Il faut également faciliter le travail des forces de l’ordre…
Faciliter le travail des policiers et des gendarmes suppose, encore une fois, du volontarisme politique.
J’imagine que si nos dirigeants étaient issus des forces de l’ordre ou des forces armées, c’est-à-dire des individus qui ont été confrontés à la réalité du terrain et qui ont risqué leur vie, ils agiraient différemment.
Je note toutefois que certains ouvrent les yeux sur la réalité. Je pense notamment à Bruno Retailleau dont je félicite l’élection à la tête des Républicains.

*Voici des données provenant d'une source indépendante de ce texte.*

#[local] Notation stream := (filter (fun e => owned_task owns e.2) (bt_EachEntry (table (tasks s)))).
#[local] Notation v0 :=
  (with_threads (filter (fun e => owned_thread owns e.2) (bt_EachEntry (threads_table (threads s)))) empty_view).

Lemma restored_has t : has (v_table v') t <-> has (v_table v) t /\ owned_task owns t.
Proof. unfold has. rewrite restored_tasks. apply map_lookup_filter_Some. Qed.

(** The entries of the stream are the restored rows. *)
Lemma stream_has t : (exists e, e ∈ stream /\ e.2 = t) <-> has (v_table v') t.
Proof.
  rewrite restored_has. split.
  - intros ([k x] & [Ho Hx]%list_elem_of_filter & <-). apply bt_EachEntry_spec in Hx. cbn [snd] in *.
    split; [|done]. by destruct (src_table _ _ Hx) as [-> _].
  - intros [Ht Ho]. exists (task_key (Task.Id t), t). split; [|done]. apply list_elem_of_filter.
    split; [done|]. by apply bt_EachEntry_spec.
Qed.

Lemma restored_image (f : View -> gset bytes) (b : Task.t -> bool) (P : Task.t -> Prop) (key : Task.t -> bytes) :
  f v' = f (with_tasks stream v0) -> f v0 = ∅ ->
  (forall w t, v_thr w = v_thr v' -> f (restore_task w t) = if b t then {[key t]} ∪ f w else f w) ->
  (forall t, has (v_table v') t -> b t = true <-> P t) ->
  image (has (v_table v')) P key (f v').
Proof.
  intros -> E0 Hf Hb k. rewrite (with_tasks_index f b key); [|clear k|done].
  - split.
    + intros (e & He & Hbe & ->). assert (Ht : has (v_table v') e.2) by (apply stream_has; by exists e).
      exists e.2. split_and!; [done|by apply Hb|done].
    + intros (t & Ht & HP & ->). pose proof Ht as (e & He & <-)%stream_has. exists e.
      split_and!; [done|by apply Hb|done].
  - intros w t Ew. apply Hf. rewrite Ew. symmetry. apply (with_tasks_thr stream v0).
Qed.

Lemma restored_inp : image (has (v_table v')) in_progress inp_key (v_inp v').
Proof.
  apply (restored_image v_inp (fun t => bool_decide (in_progress t))); [done..|].
  intros t _. apply bool_decide_eq_true.
Qed.
Lemma restored_dead : image (has (v_table v')) dead dead_key (v_dead v').
Proof.
  apply (restored_image v_dead (fun t => bool_decide (dead t))); [done..|].
  intros t _. apply bool_decide_eq_true.
Qed.
(** Every task gets an expiration entry, a running one too. *)
Lemma restored_exp : image (has (v_table v')) (fun _ => True) exp_key (v_exp v').
Proof. by apply (restored_image v_exp (fun _ => true)). Qed.

Lemma restored_tidx : image (has (v_table v')) member tkey (v_tidx v').
Proof.
  apply (restored_image v_tidx (fun t => negb (bool_decide (Task.ThreadId t = [])))); [done..| |].
  - intros w t _. cbn. by destruct (bool_decide (Task.ThreadId t = [])).
  - intros t [Ht _]%restored_has. rewrite negb_true_iff, bool_decide_eq_false. split; [|by intros []].
    intros Hth. split; [done|]. intros Hd. by apply (Hdead t).
Qed.
(** ** Garbage collection *)

Lemma purge_page_typed m page v : gives (purge_page m page v) (fun _ => True).
Proof. revert v. induction page as [|t page IH]; intros v; cbn [purge_page]; ty. Qed.
#[local] Hint Resolve purge_page_typed : types.
Lemma purge_record_typed fuel ps m r v : gives (purge_record fuel ps m r v) (fun _ => True).
Proof. revert v. induction fuel as [|fuel IH]; intros v; cbn [purge_record]; ty. Qed.
#[local] Hint Resolve purge_record_typed : types.
Lemma purge_records_typed ps m rs v : gives (purge_records ps m rs v) (fun _ => True).
Proof. revert v. induction rs as [|r rs IH]; intros v; cbn [purge_records]; ty. Qed.
#[local] Hint Resolve purge_records_typed : types.
Lemma RunPurgeQueueGarbageCollection_typed req : gives (RunPurgeQueueGarbageCollection req) (answers (fun _ => True)).
Proof. unfold RunPurgeQueueGarbageCollection. ty. Qed.
Lemma sweep_typed r : gives (sweep r) (fun _ => True).
Proof. unfold sweep. ty. Qed.
#[local] Hint Resolve sweep_typed : types.
Lemma gc_loop_typed fuel now m ps v : gives (gc_loop fuel now m ps v) (fun _ => True).
Proof. revert v. induction fuel as [|fuel IH]; intros v; cbn [gc_loop]; ty. Qed.
#[local] Hint Resolve gc_loop_typed : types.
Lemma RunTasksGarbageCollection_typed req now : gives (RunTasksGarbageCollection req now) (answers (fun _ => True)).
Proof. unfold RunTasksGarbageCollection. ty. Qed.
End tasks.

La peur doit changer de camp. En 2024, 15.000 policiers, 10.000 gendarmes et 60 pompiers ont été blessés pendant leur service. Ces chiffres ne sont pas tolérables. Nous devons sonner la fin de la récréation pour les délinquants, sinon très vite ce sont les morts qui succèderont aux blessés. Personne n’a oublié notre regretté camarade Éric Masson, notre sœur Mélanie Lemée ou notre frère Éric Comyn et les mots de sa veuve, si lourds de sens : « La France a tué mon mari » ! Non, c’est l’absence d’actes de la part de ceux qui auraient pu agir et qui n’ont rien fait. Mais je l’affirme, ici et maintenant, ils sont morts pour rien ! Si rien ne change c’est que rien n’est fait.
Pour ce qui est des rodéos urbains, les véhicules saisis doivent être systématiquement détruits. Cette mesure radicale permettrait de contourner une faille juridique très contraignante. Les délinquants s’échangent les véhicules entre eux. Ainsi, les auteurs de rodéos interpellés ne sont jamais propriétaires des véhicules avec lesquels ils commettent ces actes. Les enquêteurs sont empêchés de faire leur travail.
Le droit doit servir la société et non l’inverse. Nous sommes confrontés à un carcan juridique qui provoque une impuissance et une soumission à la loi du plus fort. Cela n’est plus tenable.